___ Records for the task ___
(** ** Resends *)

Lemma inv_collect S Q c e w n parked to_send expired L :
  inv S Q w L → collect_retries c e (retry (pipe w)) n = (parked, to_send, expired) →
  inv S Q (upd_retry parked w) (to_send ++ expired ++ L).
Proof.
  intros [Hw Hs] Hc. split.
  - pose proof (moves_inv _ _ _ _ _ _ (moves_collect _ _ _ _ _ _ _ (foot <$> L) [] Hc) Hw) as Hm.
    by rewrite !fmap_app.
  - apply collect_retries_perm in Hc as (sent & ex & Hm & -> & ->).
    assert (∀ k pb, retry (pipe w) !! k = Some pb ↔
      parked !! k = Some pb ∨ (k, pb) ∈ sent ∨ (k, pb) ∈ ex) as Hiff.
    { intros k pb. rewrite <- !elem_of_map_to_list, Hm, !elem_of_app. done. }
    revert Hs. apply seq_ext; [by apply same_seq_world_eq|..]; intros pb; unfold outstanding; simpl.
    + rewrite !elem_of_app. intros [[Hin|[Hin|Hin]]|[k Hk]].
      * apply list_elem_of_fmap in Hin as ([k pb0] & -> & Hin). exists pb0. split; [|done].
        right. exists k. apply Hiff. auto.
      * apply list_elem_of_fmap in Hin as ([k pb0] & -> & Hin). exists pb0. split; [|apply same_seq_refl].
        right. exists k. apply Hiff. auto.
      * exists pb. split; [by left|apply same_seq_refl].
      * exists pb. split; [|apply same_seq_refl]. right. exists k. apply Hiff. auto.
    + intros _ [Hin|[k [Hk|[Hk|Hk]]%Hiff]].
      * exists pb. split; [|apply same_seq_refl]. left. set_solver.
      * exists pb. split; [|apply same_seq_refl]. right. eauto.
      * exists (set_backoff pb None). split; [|done]. left. rewrite elem_of_app. left.
        apply list_elem_of_fmap. by exists (k, pb).
      * exists pb. split; [|apply same_seq_refl]. left. rewrite !elem_of_app. right. left.
        apply list_elem_of_fmap. by exists (k, pb).
Qed.

Lemma inv_route S Q e w slots pending w' slots' sends L :
  route_resends e w slots pending = (w', slots', sends) → inv S Q w (pending ++ L) →
  inv S Q w' (sends.*2 ++ L) ∧ same_cur w w'.
Proof.
  unfold route_resends.
  assert (∀ acc, foldl (λ '(w, slots, sends) pb,
    let leader := resolve_leader e w (pb_key pb) in
    if available slots leader then (w, reserve slots leader, sends ++ [(leader, pb)])
    else (park pb w, slots, sends)) (w, slots, acc) pending = (w', slots', sends) →
    inv S Q w (pending ++ acc.*2 ++ L) → inv S Q w' (sends.*2 ++ L) ∧ same_cur w w') as Hg;
    [|intros E; apply (Hg [] E)].
  revert w slots. induction pending as [|pb l IH]; intros w slots acc; csimpl; [by intros [= <- <- <-]|].
  destruct (available _ _); intros Hf Hi.
  - apply IH in Hf; [done|]. eapply inv_perm; [|exact Hi]. rewrite fmap_app. csimpl. solve_Permutation.
  - apply IH in Hf; [done|by apply inv_park].
Qed.

(** Expired batches raise the epoch, so that their sequences leave no gap. *)
Lemma inv_expire S e w expired to_send L :
  inv S (live w) w (to_send ++ expired ++ L) → fresh_answer e S → expired ≠ [] →
  let w' := expire_batches e w expired to_send in inv (λ _, True) (live w') w' L.
Proof.
  intros Hi Hfr Hne. unfold expire_batches.
  assert (∀ b, foldl (λ '(bump, repairs) pb,
      note_repair bump repairs pb (repair_after_failure (BatchMode_of (pb_record_batch pb))))
      (b, []) expired = (b || negb (bool_decide (expired = [])), [])) as Hn.
  { assert (∀ pb, pb ∈ expired → BatchMode_of (pb_record_batch pb) = Idempotent) as Hm.
    { intros pb Hin. eapply (sq_mode _ _ _ _ (proj2 Hi)). left. set_solver. }
    clear -Hm. induction expired as [|pb l IH]; intros b; simpl; [by rewrite orb_false_r|].
    rewrite (Hm pb) by left. simpl. rewrite IH by (intros; apply Hm; by right). by rewrite orb_true_r. }
  rewrite Hn, bool_decide_eq_false_2 by done. simpl.
  destruct (bump_idempotent_epoch e w) as [w1 b] eqn:Eb. simpl.
  pose proof (proj2 (sq_cur _ _ _ _ (proj2 Hi))) as Hep.
  assert (∀ l w0, identity (foldl (λ w pb, park pb w) w0 l) = identity w0) as Hpark.
  { intros l. induction l as [|pb l IH]; intros w0; [done|]. simpl. by rewrite IH. }
  pose proof (bump_cases _ _ _ _ Eb Hep) as [(-> & -> & Hmax)|(-> & i & _ & _)].
  - apply (inv_weaken _ _ False) in Hi; [|done].
    apply inv_any, inv_park_list in Hi.
    pose proof (inv_terminal_list id (λ _, ProducerError.SendTimeout) (λ _, True) False expired
      (foldl (λ w pb, park pb w) w to_send) L) as Ht.
    rewrite list_fmap_id in Ht. destruct (Ht Hi) as [Hi2 Hq]; [done|].
    eapply inv_weaken; [|exact Hi2]. intros [_ Hl]. apply Hl. destruct Hq as (Hq & _).
    rewrite <- Hmax, <- (Hpark to_send w). exact (f_equal producer_epoch Hq).
  - destruct Hi as [Hw Hs]. destruct (seq_bump _ _ _ _ _ _ Hs Hfr Eb) as [Hs1 Hold].
    assert (inv (λ _, True) True w1 (to_send ++ expired ++ L)) as Hi1.
    { split; [|done]. pose proof (bump_core e w) as Hbc. rewrite Eb in Hbc.
      exact (moves_inv _ _ _ _ _ _ (moves_core _ _ _ [] Hbc) Hw). }
    apply inv_park_list in Hi1.
    pose proof (inv_terminal_list id (λ _, ProducerError.SendTimeout) (λ _, True) True expired
      (foldl (λ w pb, park pb w) w1 to_send) L) as Ht.
    rewrite list_fmap_id in Ht. destruct (Ht Hi1) as [Hi2 _].
    { intros pb Hin _. rewrite Hpark. apply Hold. left. left. set_solver. }
    by eapply inv_weaken; [|exact Hi2].
Qed.

(** ** New batches *)

(** The next batch of an idle partition takes the sequence after the last
    acknowledged one. *)
Lemma seq_prepare S c w key batch L :
  transactional_id c = None → seq_inv S True w L → ib_generation batch = None →
  (∀ pb, outstanding w L pb → pb_key pb ≠ key) →
  seq_inv S True (prepare_batch c w key batch).1 ((prepare_batch c w key batch).2 :: L).
Proof.
  intros Ht [H1 H2 H3 H4 H5 H6 H7 H8 H9 H10] Hg Hidle. unfold prepare_batch. simpl.
  unfold txn_pid_snapshot. rewrite Ht. simpl.
  match goal with |- seq_inv _ _ (upd_next_seq ?m w) (?p :: L) => set (m' := m); set (pb := p) end.
  set (w' := upd_next_seq m' w).
  assert (pb_key pb = key) as Hk by (by destruct key).
  assert (ident pb = identity w) as Hid by (unfold ident; simpl; by destruct (identity w)).
  assert (default 0 (next_seq w !! key) = expected (acked_log (effects w)) key (identity w)) as Hn.
  { apply H6; [done|]. intros q Hq E. by destruct (Hidle q Hq). }
  assert (∀ q, outstanding w' (pb :: L) q → q = pb ∨ outstanding w L q) as Hout.
  { intros q [[->|?]%elem_of_cons|?]; [by left|right; by left|right; by right]. }
  split; simpl; auto.
  - intros q [->|?]%Hout; [|auto]. split_and!; [|done|done]. unfold BatchMode_of. simpl.
    destruct (0 <=? producer_id (identity w)) eqn:E; [done|]. apply Z.leb_gt in E. lia.
  - intros q [->|?]%Hout; [|auto]. rewrite Hk, Hid. exact Hn.
  - intros q [[->|?]%Hout|?]; auto. rewrite Hid. right. lia.
  - intros q _ [->|Hq]%Hout Hq'; unfold m'.
    + rewrite Hk, lookup_insert_eq. done.
    + rewrite lookup_insert_ne; [by apply H5|]. intros E. by destruct (Hidle q Hq).
  - intros k _ Hk'. unfold m'. destruct (decide (key = k)) as [->|Hne].
    + destruct (Hk' pb); [left; left|done|done].
    + rewrite lookup_insert_ne by done. apply H6; [done|]. intros q Hq. apply Hk'.
      destruct Hq; [left; by right|by right].
  - intros q [[->|?]%Hout|?]; [|apply (H9 _); auto..].
    change (S (producer_id (ident pb))). by rewrite Hid.
Qed.

Lemma quiet_seq S Q w w' L : quiet w w' → seq_inv S Q w L → seq_inv S Q w' L.
Proof. intros Hq. apply seq_frame. by apply quiet_frame. Qed.

Lemma drain_key_seq S c e intent s key L :
  transactional_id c = None → drain_ok (foot <$> L) s →
  seq_inv S True (dr_world s) ((dr_sends s).*2 ++ L) →
  let s' := drain_key c e intent s key in
  seq_inv S True (dr_world s') ((dr_sends s').*2 ++ L) ∧ same_cur (dr_world s) (dr_world s').
Proof.
  intros Ht [Hw Ho] Hs. unfold drain_key.
  destruct (accumulators (dr_world s) !! key) as [a|] eqn:Ek; [|done].
  case_bool_decide as Hocc; rewrite ?orb_true_r, ?orb_false_r.
  { destruct (_ && _); simpl; [|done].
    pose proof (quiet_latency (dr_world s) key (now e) false) as Hq.
    split; [by eapply quiet_seq|by apply quiet_cur]. }
  destruct (negb _) eqn:Hcap; [by rewrite andb_false_r|].
  unfold pop_ready_batch.
  destruct (pop_ready _) as [a' b] eqn:Hp.
  assert ((∀ b', b' ∈ queued a' → b' ∈ queued a) ∧ (∀ b', b = Some b' → b' ∈ queued a)) as [Hqa Hqb].
  { assert (∀ b', b' ∈ queued (if should_seal c e (dr_world s) intent a then seal_current a else a) →
      b' ∈ queued a) as Hq by (destruct (should_seal _ _ _ _ _); [apply seal_queued|done]).
    unfold pop_ready, queued in Hp, Hq |- *.
    destruct (ac_ready (if should_seal _ _ _ _ _ then _ else _)) as [|b0 ready] eqn:Er; simplify_eq.
    - split; [intros b'; rewrite Er; apply Hq|done].
    - split; [intros b' Hb'; apply Hq; by right|intros b' [= <-]; apply Hq; left]. }
  pose proof (frame_accumulator key a a' (dr_world s) Ek Hqa) as Hf1.
  set (w1 := upd_accumulators _ _) in *.
  pose proof (seq_frame _ _ _ _ _ Hf1 Hs) as Hs1.
  destruct b as [b|]; [|done].
  pose proof (sq_gen _ _ _ _ Hs key a b Ek (Hqb b eq_refl)) as Hgen. simpl in Hgen.
  set (w2 := note_node_latency _ key (now e) true).
  assert (quiet w1 w2) as Hq2.
  { eapply quiet_trans; [|apply quiet_latency]. done. }
  rewrite Hgen, (proj2 (no_barrier w2)). simpl.
  assert (retry (pipe w2) = retry (pipe (dr_world s))) as Hr2 by (by destruct Hq2 as (_&_&->&_)).
  pose proof (seq_prepare S c w2 key b ((dr_sends s).*2 ++ L) Ht (quiet_seq _ _ _ _ _ Hq2 Hs1) Hgen) as Hs3.
  split.
  - eapply seq_perm; [|apply Hs3].
    + rewrite fmap_app. simpl. solve_Permutation.
    + intros pb Hout E. apply Hocc, Ho. rewrite <- E. destruct Hout as [Hin|[k Hk]].
      * left. rewrite <- fmap_app, <- list_fmap_compose. apply list_elem_of_fmap. by exists pb.
      * right. rewrite Hr2 in Hk. rewrite (wi_keys _ _ Hw _ _ Hk). eauto.
  - destruct (quiet_cur _ _ Hq2) as [E1 E2]. split; simpl; [exact E1|exact E2].
Qed.

Lemma drain_keys_seq S c e intent keys s L :
  transactional_id c = None → drain_ok (foot <$> L) s →
  seq_inv S True (dr_world s) ((dr_sends s).*2 ++ L) →
  let s' := foldl (drain_key c e intent) s keys in
  seq_inv S True (dr_world s') ((dr_sends s').*2 ++ L).
Proof.
  intros Ht. revert s. induction keys as [|k l IH]; intros s Ho Hs; [done|]. simpl.
  apply IH; [by apply (drain_key_ok c e intent (foot <$> L) [] s k)|].
  by apply drain_key_seq.
Qed.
___
What the task asks: Each line above that has the word "SendTimeout" should be copied.

Written solution:
    pose proof (inv_terminal_list id (λ _, ProducerError.SendTimeout) (λ _, True) False expired
    pose proof (inv_terminal_list id (λ _, ProducerError.SendTimeout) (λ _, True) True expired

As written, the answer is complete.